Actions have consequences. We may forget it sometimes and act as though our personal bubble is a closed system. But while we often behave as though we are little universes unto ourselves, most of us live in close enough proximity to other humans that our actions have observable effects upon collision with other people, places, or things. It is a feature of maturity that rather than trying to undo those consequences, we swallow our pride, bandage our scrapes, and get up and get back to work.
It’s actually a relatively simple life plan: do your best, acknowledge mistakes, move on, do better next time. It’s all we can expect of ourselves. It’s all I can expect of myself. I don’t usually have trouble with the first step, or the second. But I get hung up on the third. My life plan has been: do my best, apologize for my mistakes, and then berate myself for them as violently as possible. As if I wouldn’t remember. As if I wouldn’t learn.
I do remember. But, admittedly, I don’t always learn. This weekend was a textbook example. I went to trade in my stick shift hatchback for a slightly newer, larger automatic transmission vehicle, and got suckered into a nicer car than I wanted and more debt than I’d planned, all while being overcharged for the privilege. More than one confidant has since pointed out to me that this is not an uncommon experience. But I went into full-on self-flagellation mode for an entire day before I realized that solace lay in giving up on undoing the mess.
It was a relief to call off the dogs and decide to simply deal with the fact that I’d made a spectacular f***-up, a f***-up that, despite the large initial blast, did not cause any lasting damage, would not kill me, and would not ruin my life forever. I’ve talked about an increased tolerance for physical pain on this blog before. If I can’t enjoy a little more psychological resilience as well, then this really will have been a wasted exercise.
And it merits pointing out that I should have known better. I’ve never bought a car before in my life. I’ve never even watched a car being bought. My only experience with the process had been the part where people shake hands and exchange keys. So I don’t know why I thought I could waltz into a car dealership and get exactly what I wanted.
Worse, it was my second dealership of the day – my fourth overall – and I was tired, and my shoulder pain was starting to poke through the medication. My own car was a torture chamber of cramped seats, poor shocks, and constant clutching and shifting. I couldn’t bear the thought of having to drive it home, and then back out again to endure another day of fighting off exuberant salespeople. So I folded. I knew I was being taken in, and I just didn’t have the energy to fight it.
Surprisingly, I’m still stunned by how callously some people are able to take advantage of others. Despite hard-earned prior knowledge in this vein, in the moment I forgot how easily some stoop to the brazen railroading of another human being. But the real problem here isn’t that people like that exist – nothing to be done about that – but that I still don’t know my limits, even after all this time, all this pain, and all of the angst expressed at all this length on all this blog.
We are a culture that celebrates those who push past limits to succeed. It deludes us into thinking that success is the inevitable result. But my experience has been that failure is far more likely. When I try to leap the fences, I usually end up on my ass. I was an easy mark: female, inexperienced, alone, and exhausted. I’m lucky I managed to get out with no major harm done, my pride more bruised than anything else.
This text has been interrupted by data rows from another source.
(** X17.  When raiseRiskAlert returns: if streams are enabled and a Redis
    client exists or can be connected, exactly one entry has been added to
    the stream risk-alerts, with the fields id, type, severity, accountId
    (the empty string when the alert has no account) and triggeredAt (ISO
    text) of the stored alert, and the client is kept; otherwise nothing
    is published. *)
Theorem alert_stream_entry `{Platform} (env : Env) (accountId : option string)
    (alertType : string) (severity : RiskAlertSeverity) (details : json) (w : World)
    (alert : RiskAlertRecord) :
  fst (raiseRiskAlert env accountId alertType severity details w) = inr alert ->
  let w' := snd (raiseRiskAlert env accountId alertType severity details w) in
  let available :=
    enableRedisStreams env
    && (redis_client w || negb (connectionFailed w) && redis_connect (redisUrl env)) in
  (available = true ->
   streams w'
   = ("risk-alerts",
      [("id", ra_id alert);
       ("type", alertType);
       ("severity", severity_name severity);
       ("accountId", default "" accountId);
       ("triggeredAt", toISOString (triggered_at alert))]) :: streams w
   /\ redis_client w' = true)
  /\ (available = false -> streams w' = streams w).
Proof.
  intros Hr w' available. subst w' available.
  destruct (raiseRiskAlert env accountId alertType severity details w) as [o w'] eqn:Hrun.
  cbn [fst snd] in *. subst o.
  pose proof (raiseRiskAlert_row env _ _ _ _ _ _ _ Hrun) as [Halert _].
  unfold raiseRiskAlert in Hrun.
  apply bind_returns in Hrun as (row & w1 & Hrow & Hrun).
  injection Hrow as <- <-.
  apply bind_returns in Hrun as ([] & w2 & Hau & Hrun).
  injection Hau as <-.
  apply bind_returns in Hrun as ([] & w3 & Hpub & Hrun).
  injection Hrun as _ <-. subst alert.
  cbn [ra_id ra_alert_type ra_severity ra_account_id triggered_at alert_row] in *.
  destruct (enableRedisStreams env) eqn:Hon; cbn [when andb] in *;
    [|injection Hpub as <-; split; [discriminate | reflexivity]].
  unfold publishToStream, getRedisClient in Hpub. rewrite Hon in Hpub.
  cbn [negb] in Hpub. unfold bind, gets in Hpub. cbn in Hpub.
  destruct (redis_client w) eqn:Hc; cbn in Hpub |- *.
  - unfold RISK_ALERT_STREAM in Hpub.
    destruct (redis_xAdd _ _); [|discriminate Hpub].
    injection Hpub as <-. cbn. rewrite Hc. split; [split; reflexivity | discriminate].
  - destruct (connectionFailed w) eqn:Hf; cbn in Hpub |- *.
    + injection Hpub as <-. split; [discriminate | reflexivity].
    + destruct (redis_connect (redisUrl env)) eqn:Hconn; cbn in Hpub |- *.
      * unfold RISK_ALERT_STREAM in Hpub.
        destruct (redis_xAdd _ _); [|discriminate Hpub].
        injection Hpub as <-. cbn. split; [split; reflexivity | discriminate].
      * injection Hpub as <-. split; [discriminate | reflexivity].
Qed.

(** ** The score at its ends *)

Section ScoreEnds.

Import IsolationForest.

Local Open Scope R_scope.

Lemma total_path_zero (ts : list IsolationTreeNode) (sample : list R) (acc : R) :
  0 <= acc ->
  (fold_left (fun acc tree => acc + pathLength tree sample) ts acc = 0
   <-> acc = 0 /\ Forall (fun t => pathLength t sample = 0) ts).
Proof.
  revert acc. induction ts as [|t ts IH]; intros acc Hacc; cbn [fold_left].
  - split; [intros ->; split; [reflexivity | constructor] | intros [-> _]; reflexivity].
  - pose proof (pathLength_nonneg t sample) as Ht.
    rewrite IH by lra. split.
    + intros [E F]. split; [lra|]. constructor; [lra | exact F].
    + intros [-> F]. inversion F; subst. split; [lra | assumption].
Qed.

Lemma Rpower_2_one (x : R) : Rpower 2 x = 1 <-> x = 0.
Proof.
  unfold Rpower. split.
  - intros E. rewrite <- exp_0 in E. apply exp_inv in E.
    pose proof ln_lt_2. nra.
  - intros ->. rewrite Rmult_0_l. apply exp_0.
Qed.

End ScoreEnds.

(** X18.  IsolationForest.score is 0 exactly when the forest has no tree
    (never fitted, or fitted on no data). For a forest with trees, the
    score is 1 exactly when every tree gives the sample the path length 0. *)
Theorem score_extremes (forest : IsolationForest.Forest) (sample : list R) :
  (IsolationForest.score forest sample = 0%R <-> IsolationForest.trees forest = [])
  /\ (IsolationForest.trees forest <> [] ->
      (IsolationForest.score forest sample = 1%R
       <-> Forall (fun tree => IsolationForest.pathLength tree sample = 0%R)
             (IsolationForest.trees forest))).
Proof.
  unfold IsolationForest.score.
  destruct (IsolationForest.trees forest) as [|t ts] eqn:Ht.
  - split; [split; reflexivity|]. intros N. contradiction.
  - set (total := fold_left _ _ _).
    assert (Hlen : (0 < INR (length (t :: ts)))%R) by (apply lt_0_INR; simpl; lia).
    assert (Hc : (0 < IsolationForest.or_one
                         (IsolationForest.averagePathLength
                            (IsolationForest.subsampleSize forest)))%R)
      by apply or_one_pos, averagePathLength_nonneg.
    split.
    + split; [|discriminate]. intros E. exfalso.
      unfold Rpower in E. pose proof (exp_pos (- (total / INR (length (t :: ts)))
        / IsolationForest.or_one (IsolationForest.averagePathLength
            (IsolationForest.subsampleSize forest)) * ln 2)) as Hp.
      lra.
    + intros _. rewrite Rpower_2_one.
      pose proof (total_path_zero (t :: ts) sample 0 (Rle_refl 0)) as Hz. fold total in Hz.
      split.
      * intros E. apply Hz.
        assert (E1 : (- (total / INR (length (t :: ts))) = 0)%R).
        { apply (Rmult_eq_reg_r (/ IsolationForest.or_one
                    (IsolationForest.averagePathLength
                       (IsolationForest.subsampleSize forest)))).
          - rewrite Rmult_0_l. exact E.
          - apply Rinv_neq_0_compat. lra. }
        assert (E2 : (total / INR (length (t :: ts)) = 0)%R) by lra.
        apply (Rmult_eq_reg_r (/ INR (length (t :: ts)))).
        -- rewrite Rmult_0_l. exact E2.
        -- apply Rinv_neq_0_compat. lra.
      * intros F. assert (E : total = 0%R) by (apply Hz; split; [reflexivity | exact F]).
        rewrite E. unfold Rdiv. rewrite Rmult_0_l, Ropp_0, Rmult_0_l.
        reflexivity.
Qed.

(** ** encryptPayload at its edges *)

(** Whether the Vault request got an ok response, and the ciphertext in
    it. *)
Definition is_ok (r : HttpResponse) : bool :=
  match r with
  | Ok _ => true
  | _ => false
  end.

Definition ciphertext_of (r : HttpResponse) : option string :=
  match r with
  | Ok (Some data) => ciphertext_field data
  | _ => None
  end.
(** * The flag registry of absl/flags/internal/registry.cc

    A shallow embedding of the registry of command-line flags
    ([FlagRegistry], the lookup entry points, retirement and [FlagSaver])
    together with the properties its specification states about it.

    C++ objects live in a heap indexed by addresses; a [CommandLineFlag*]
    is an address, so that "the same descriptor" means "the same address".
    Every function of the source is a computation in a small state monad
    whose outcomes are: normal return, [std::exit], a failed [assert], or
    the use of a pointer that does not point to an object. *)

From stdpp Require Import gmap strings list sorting.

Local Open Scope string_scope.

(** ** Flag descriptors *)

(** The typed value a flag holds is opaque to the registry; it is kept in
    its marshalled (textual) form. *)
Abbreviation Value := string (only parsing).

(** [FlagOpFn]: the address of the instantiation [FlagOps<T>], one per
    value type [T]; the type is named by its C++ spelling. *)
Inductive FlagOpFn :=
  | FlagOps (T : string).

(** [FlagMarshallingOpFn]: an opaque function address. *)
Abbreviation FlagMarshallingOpFn := N (only parsing).

(** The dynamic class of a descriptor.  [RetiredFlagObj] is the class of
    the source; every other descriptor is an ordinary flag, which may or
    may not hand out a state capsule. *)
Inductive FlagClass :=
  | OrdinaryFlag (saves_state : bool)
  | RetiredFlagObj.

(** The members set by the constructor
    [CommandLineFlag(name, help_text, filename, op, marshalling_op,
                     initial_value_gen, def, cur)];
    a [void*] member is [None] when it is [nullptr]. *)
Record CommandLineFlag := mkFlag {
  dyn_class : FlagClass;
  name_ : string;
  help_ : option string;
  filename_ : string;
  op_ : FlagOpFn;
  marshalling_op_ : FlagMarshallingOpFn;
  initial_value_gen_ : option N;
  def_ : option Value;
  cur_ : option Value;
}.

Global Instance FlagOpFn_eq_dec : EqDecision FlagOpFn.
Proof. solve_decision. Defined.

Global Instance FlagClass_eq_dec : EqDecision FlagClass.
Proof. solve_decision. Defined.

Global Instance CommandLineFlag_eq_dec : EqDecision CommandLineFlag.
Proof. solve_decision. Defined.

Definition Name (f : CommandLineFlag) : string := name_ f.

(** [IsRetired] is virtual: [RetiredFlagObj] overrides it to return true. *)
Definition IsRetired (f : CommandLineFlag) : bool :=
  match dyn_class f with
  | RetiredFlagObj => true
  | OrdinaryFlag _ => false
  end.

(** Modelled from the spec: [Filename()] is defined outside this file; it
    is the descriptor's defining location. *)
Definition Filename (f : CommandLineFlag) : string := filename_ f.

(** Modelled from the spec: [Typename()] is defined outside this file; it
    is a printable form of the type token. *)
Definition Typename (f : CommandLineFlag) : string :=
  match op_ f with FlagOps T => T end.

(** [IsOfType<bool>()] compares the type token with [&FlagOps<bool>]. *)
Definition IsOfType_bool (f : CommandLineFlag) : bool :=
  bool_decide (op_ f = FlagOps "bool").

(** [absl::StrCat]. *)
Definition StrCat (pieces : list string) : string :=
  foldr String.append "" pieces.

(** ** The process state *)

(** What the process does that an observer can see, in order. *)
Inductive Event :=
  | EvLock
  | EvUnlock
  | EvReportUsageError (msg : string) (is_fatal : bool).

Global Instance Event_eq_dec : EqDecision Event.
Proof. solve_decision. Defined.

(** [heap]: the flag objects; [flags_]: the map of the singleton
    [FlagRegistry::GlobalRegistry()]; [trace]: the events so far, oldest
    first. *)
Record World := mkWorld {
  heap : gmap positive CommandLineFlag;
  flags_ : gmap string positive;
  trace : list Event;
}.

Inductive Outcome (A : Type) :=
  | Returns (a : A) (w : World)
  | Exits (status : Z) (w : World)
  | AssertionFails (w : World)
  | Undefined.

Arguments Returns {A} a w.
Arguments Exits {A} status w.
Arguments AssertionFails {A} w.
Arguments Undefined {A}.

Definition M (A : Type) : Type := World → Outcome A.

Global Instance M_ret : MRet M := λ A a w, Returns a w.

Global Instance M_bind : MBind M := λ A B k c w,
  match c w with
  | Returns a w' => k a w'
  | Exits status w' => Exits status w'
  | AssertionFails w' => AssertionFails w'
  | Undefined => Undefined
  end.

Definition emit (e : Event) : M unit :=
  λ w, Returns () (mkWorld (heap w) (flags_ w) (trace w ++ [e])).

(** [std::exit(status)]. *)
Definition std_exit {A} (status : Z) : M A := λ w, Exits status w.

(** [assert(e)]. *)
Definition assert (e : bool) : M unit :=
  λ w, if e then Returns () w else AssertionFails w.

(** [*p] for a flag pointer [p]. *)
Definition deref (p : positive) : M CommandLineFlag :=
  λ w, match heap w !! p with
       | Some f => Returns f w
       | None => Undefined
       end.

(** [new T(...)]: the object is placed at an address not in use. *)
Definition new (f : CommandLineFlag) : M positive :=
  λ w, let p := fresh (dom (heap w)) in
       Returns p (mkWorld (<[p := f]> (heap w)) (flags_ w) (trace w)).

(** [*p = f] for a flag pointer [p] that points to an object. *)
Definition store (p : positive) (f : CommandLineFlag) : M unit :=
  λ w, Returns () (mkWorld (<[p := f]> (heap w)) (flags_ w) (trace w)).

(** [delete p]. *)
Definition delete_obj (p : positive) : M unit :=
  λ w, Returns () (mkWorld (delete p (heap w)) (flags_ w) (trace w)).

Definition get_flags_ : M (gmap string positive) :=
  λ w, Returns (flags_ w) w.

Definition set_flags_ (m : gmap string positive) : M unit :=
  λ w, Returns () (mkWorld (heap w) m (trace w)).

(** [FlagRegistry::Lock] and [FlagRegistry::Unlock]. *)
Definition Lock : M unit := emit EvLock.
Definition Unlock : M unit := emit EvUnlock.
We think we know what’s going on in our heads all the time, even though, after the fact, we often have to conclude that we don’t. I’d latched on to the hope that I would not be driving my hatchback home that afternoon. I’m not sure how or when that happened; I had no reason to think it. And in fact, I wasn’t thinking it, not consciously, anyway. But at some point, a decision had been made, and accepted, and written into the program. And as such, just as I had decided, I did not drive the hatchback home. Action. Consequence. There’s no surprise here. And it’s a lesson I’ve been taught before; many times before, many of those times recently enough to be included in this blog.
The experience has thrown into stark relief exactly what my issues are, and how dangerous they can be. Life continues to toss larger and larger boulders at me, and I just look up at the sky and think, gee, that couldn’t possibly happen again, and go right back and repeat the same action and get the same result. Our heads are echo chambers. We have to let other people into them, or we will mistake our inner voice for the voice of reason. We have to remember that the world is too large to fit inside our minds, and we can’t possibly know it all; we can only delude ourselves into thinking so. Which we nonetheless do, or at least I do, over and over again.
That delusion is an action. And like all other actions, it has consequences. We cannot blame life for being the way it is. We cannot get hung up berating ourselves for past mistakes. We have to move on. We have to do better next time. Get up, and get back to work.
Well done. Perfect. Yeah, that third part is killer. I’m sure there are people out there who do that well but I’m not one of them. Thanks for laying out the self-flagellation issue in such precise fashion. I need to put down my private baseball bat.